What "benchmarked" really means

01, Foundations

A score without a peer is just a number.

An ad scoring 62 means nothing until someone in the room asks the only question that matters: 62 vs what? Sixty-two against a pool of 30 random ads from your category is a coin flip wearing a uniform. Sixty-two against 500 ads in the same platform, the same category, the same media format, that's a position. A position is a decision input. A number is decoration.

This is the part of creative testing that gets quietly skipped in most vendor decks. They show you the score. They do not show you the pool. They do not show you the cohort definition.

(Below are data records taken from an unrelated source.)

(** Its callback puts the session back, or closes it. *)
Lemma closed_returns now c i o ps' :
  pool_ok c -> hooked_up c i o -> let c' := close_stream ent md5hex clientDebugPaddingScheme now c i o in
  pool c' !! i = Some ps' -> die (sess ps') = true \/ idle_in c' i.
Proof.
  intros Hok (ps & Hi & Ha & Hl). cbv zeta. unfold close_stream, session_op. rewrite Hi. unfold exec.
  rewrite (close_not_held c i ps o) by (done || by apply (oa_armed _ _ _ (po_at c Hok i ps Hi))). cbn [run_op].
  set (s' := (stream_Close ent (sess ps) o).1).
  assert (die s' = true \/ die s' = false /\ hooks s' = hooks (sess ps) ++ [HookStream o]) as Hs'.
  { destruct Hl as [Hl|(st & Hst & Hd)]; [left|by apply (close_reports _ _ st)].
    apply (lt_die (sess ps)); [|done]. apply shrinks_closeWithError. }
  assert (forall c1, (forall ps1, pool c1 !! i = Some ps1 -> die (sess ps1) = true) -> pool (return_session now c1 i) !! i = Some ps' -> die (sess ps') = true) as Hdead.
  { intros c1 H1. unfold return_session. destruct (pool c1 !! i) as [ps1|] eqn:E; [|congruence].
    case_decide; [|intros ?; apply H1; congruence]. pose proof (lookup_upd c1 i (set_idleSince now) i) as Hu. simpl in *.
    rewrite Hu, decide_True, E by done. intros [= <-]. by apply (H1 ps1). }
  destruct Hs' as [Hd|[Hd Hh]].
  - intros Hps'. left. eapply Hdead, Hps'. intros ps1. rewrite (settle_dead c i ps) by done. by intros [= <-].
  - assert (pool (upd c i (set_sess s')) !! i = Some (set_sess s' ps)) as Hu by (by rewrite lookup_upd, decide_True, Hi).
    unfold settle. rewrite Hi, Hh, drop_app_length. cbn [foldl run_hook]. rewrite Hu, decide_True by done.
    unfold stream_hook. rewrite Hu. cbn [sess set_sess]. rewrite Hd.
    assert (forall ps1, pool (close_session (upd c i (set_sess s')) i) !! i = Some ps1 -> die (sess ps1) = true) as Hcl
      by (intros ps1 (_ & _ & _ & H)%close_session_pool; by apply H).
    destruct (disableReuse _); [intros H; left; by eapply Hdead|]. destruct (c_die _); [intros H; left; by eapply Hdead|].
    intros _. right. unfold return_session. cbn [pool set_returning]. rewrite Hu, decide_True by (simpl; set_solver).
    exists (pool_key (seq ps)). simpl. by rewrite om_map_insert, lookup_insert_eq.
Qed.

(** Everything open after a failed request is idle, or was open and not idle before. *)
Lemma failed_sessions i c c' :
  pool_ok c -> others i c c' -> (forall ps', pool c' !! i = Some ps' -> die (sess ps') = true \/ idle_in c' i) ->
  forall j ps', pool c' !! j = Some ps' -> die (sess ps') = false ->
    idle_in c' j \/ exists ps, pool c !! j = Some ps /\ die (sess ps) = false /\ ~ idle_in c j.
Proof.
  intros Hok Ho Hi j ps' Hj Hd. destruct (decide (j = i)) as [->|Hne]; [destruct (Hi ps' Hj); [congruence|by left]|].
  destruct (Ho j Hne) as [E HI]. rewrite E in Hj.
  destruct (decide (om_map (idleSession c) !! pool_key (seq ps') = Some j)) as [Hk|Hk]; [left; apply HI; by exists (pool_key (seq ps'))|].
  right. exists ps'. split_and!; try done. intros [k Hkj]. by destruct (oa_idle _ _ _ (po_at c Hok j ps' Hj) k Hkj) as [-> _].
Qed.

(** C22.  A request opens one stream or none: [CreateProxy] keeps the pool well formed; if it
    succeeds, the stream it returns is the only one that can have become open in the
    pool, and if it fails, for want of a session or because the destination could not be
    written, none has, and no session is left in use: a session that is open afterwards is on the idle list, ready for the
    next request, or it was open and not idle before the request.  (The request runs without other
    goroutines in between, and the pool has made fewer than 2^64 - 1 sessions.) *)
Theorem failed_request_closed now c und pf order d c' r :
  pool_ok c -> Z.of_nat (length (pool c)) < maxUint64 ->
  CreateProxy ent md5hex clientDebugPaddingScheme WriteAddrPort now c und pf order d = (c', r) ->
  pool_ok c' /\
  (forall j ps' o', pool c' !! j = Some ps' -> live ps' o' ->
    r = inr (j, o') \/ exists ps, pool c !! j = Some ps /\ live ps o') /\
  forall e, r = inl e -> forall j ps', pool c' !! j = Some ps' -> die (sess ps') = false ->
    idle_in c' j \/ exists ps, pool c !! j = Some ps /\ die (sess ps) = false /\ ~ idle_in c j.
Proof.
  intros Hok Hb H. unfold CreateProxy in H. pose proof (CreateStream_ok ent c und pf order Hok Hb) as Hok1.
  destruct (CreateStream ent c und pf order) as [c1 res] eqn:Ec. pose proof (CreateStream_others _ _ _ _ _ _ Hok Hb Ec) as Hoth.
  apply CreateStream_evolves in Ec. simpl in Hok1.
  destruct res as [[i o]|e].
  2:{ injection H as <- <-. split_and!; [done| |].
      - intros j ps' o' Hj Hl. right. eapply evolves_live; [by apply pool_handed|done..].
      - intros e' _. destruct Hoth as [->|(i & Ho & Hi)]; [apply (failed_sessions (length (pool c))); [done|done|intros ps' ?%lookup_lt_Some; lia]|].
        apply (failed_sessions i); try done. intros ps' Hps'. left. by apply Hi. }
  destruct Ec as (c0 & He0 & -> & _), Hoth as [Hoth Hserv]. destruct (write_addr _ _ _ _ i o _) as [c2 e] eqn:Ew.
  destruct (write_addr_ok _ _ _ _ _ _ Hok1 Ew) as [Hok2 He2].
  assert (forall c3, evolves c2 c3 -> forall j ps' o', pool c3 !! j = Some ps' -> live ps' o' ->
    (j, o') = (i, o) \/ exists ps, pool c !! j = Some ps /\ live ps o') as Hall by (intros c3 He3; eapply handed_out; [done|exact Hok1|done|by etrans]).
  destruct e as [e|]; injection H as <- <-.
  - split_and!; [by apply return_session_ok, session_op_ok| |].
    + intros j ps' o' Hj Hl. right. assert (evolves c2 (close_stream ent md5hex clientDebugPaddingScheme now c2 i o)) as He3
        by (etrans; [apply evolves_op|apply evolves_return]).
      destruct (Hall _ He3 j ps' o' Hj Hl) as [[= -> ->]|?]; [|done]. by destruct (close_stream_dead now c2 i o ps' Hok2 Hj).
    + intros e' _. apply (failed_sessions i); [done| |].
      * apply (others_apart _ _ (upd (upd c0 i (add_hooked o)) i (add_armed o))); [done|done|].
        trans c2; [|etrans; [apply apart_op|apply apart_return]]. pose proof (apart_write i (upd (upd c0 i (add_hooked o)) i (add_armed o)) o (WriteAddrPort d)) as Hw.
        by rewrite Ew in Hw.
      * intros ps' Hps'. apply (closed_returns now c2 i o ps'); [done| |done]. by eapply write_serving, Ew.
  - split_and!; [done| |done]. intros j ps' o' Hj Hl. destruct (Hall c2 (reflexivity _) j ps' o' Hj Hl) as [[= -> ->]|?]; [by left|by right].
Qed.

End spec.

(** ** The first request, from end to end *)

Section deliver.
Context {D C : Type} `{!NetConn D, !NetConnLaws D, !NetConn C}.
Variable ent_client : Z -> nat -> Z.
Variable ent : Z -> nat -> Z.
Variable md5hex : bytes -> string.
Variable debug : bool.

Abbreviation recv := (recv_step ent md5hex debug).
Abbreviation handle := (handle_frame ent md5hex debug).

(** A control frame is added to what a writer carries. *)
Lemma control_carried pf (w w' : Writer D) f fs :
  scheme_between 1 maxUint16 pf = true -> wf_frame f -> cmd f <> cmdWaste -> carries w fs ->
  control_write ent_client pf w f = (w', None) -> carries w' (fs ++ [f]).
Proof.
  intros Hpf Hf Hne Hc Hw. eapply carries_extend; [done..|]. eapply control_write_extends; [by intros _|done].
Qed.

(** A short payload goes out as one frame, with all that was buffered. *)
Lemma short_data_carried pf (w w' : Writer D) id b n fs :
  scheme_between 1 maxUint16 pf = true -> is_uint32 id -> len b <= maxUint16 -> carries w fs -> buffering w = false ->
  writeDataFrame ent_client pf w id b = (w', n, None) -> carries w' (fs ++ [Frame cmdPSH id b]) /\ buffer w' = [].
Proof.
  intros Hpf Hid Hb Hc Hbuf H. assert (padding_ok pf w) as Hp by by intros _.
  assert (chunk_frame id b = Frame cmdPSH id b) as Ec.
  { unfold chunk_frame. f_equal. rewrite Z.min_l by done. by apply slice_to_all. }
  assert (exists w1, writeDataChunk ent_client pf w id b = (w1, None) /\ w' = w1) as (w1 & Hw & ->).
  { unfold writeDataFrame in H.
    assert (forall fuel, writeDataLoop ent_client fuel pf w id b 0 = (w', n, None) ->
      exists w1, writeDataChunk ent_client pf w id b = (w1, None) /\ w' = w1) as Hl; [|by eapply Hl].
    intros fuel Hf. destruct fuel; cbn [writeDataLoop] in Hf;
      change (slice_to (Z.min (len b) maxFramePayload) b) with (data (chunk_frame id b)) in Hf; rewrite Ec in Hf; cbn [data] in Hf;
      destruct (writeDataChunk ent_client pf w id b) as [w1 [e|]]; try done;
      (assert (slice_from (len b) b = []) as E by (apply len_zero_nil; rewrite len_slice_from; pose proof (len_nonneg b); lia));
      rewrite E in Hf; simpl in Hf; injection Hf as <- _; by exists w1. }
  pose proof (writeDataChunk_extends _ _ _ _ _ _ _ Hp Hw) as Hx. split.
  - eapply carries_extend; [done| |done|done]. by split.
  - destruct Hx as (_ & ws & _ & _ & Hx). by apply Hx.
Qed.

(** What the operations of a session do to its writer. *)
Lemma run_writer (c : D) pf order :
  let s := start ent_client true c pf order in
  die s = false -> padding s = pf /\ streamId s = 0 /\
  control_write ent_client pf (MkWriter c true true [] 0) (Frame cmdSettings 0 (StringMap.ToBytes order)) = (w s, None).
Proof.
  cbv zeta. set (s0 := set_w (NewClientSession c pf []) (MkWriter c true true [] 0)).
  change (start ent_client true c pf order) with
    (loop_top (set_pc (writeControlFrame ent_client s0 (Frame cmdSettings 0 (StringMap.ToBytes order))).1 Reading)).
  unfold writeControlFrame. change (padding s0) with pf. change (w s0) with (MkWriter c true true [] 0).
  destruct (control_write ent_client pf _ _) as [w1 [e|]]; intros Hd; [|by split_and!].
  exfalso. rewrite (proj1 (top_hooks _)) in Hd. cbn [fst die set_pc] in Hd. pose proof (Close_fields (set_w s0 w1)) as [H _]. congruence.
Qed.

They do not show you how often the pool is refreshed, who curates it, or how a new ad gets in. The pool is the product. The model is just a function that ranks against it.

"The score is half the answer. The pool is the other half. If a vendor won't show you their pool, they're not selling you a benchmark, they're selling you a vibe."

02, Framing

The credibility pitch line, depth beats volume.

The line we use in rooms with skeptical buyers is this: our pool is 2,047 ads × 43 attributes, which is roughly 88,000 structured data points. Survey-volume competitors will tell you they have "10 million completed interviews." That is a real number. It is also the wrong unit. An interview is a single binary response to a question. A scored attribute is a continuous signal connected to 42 other signals on the same creative.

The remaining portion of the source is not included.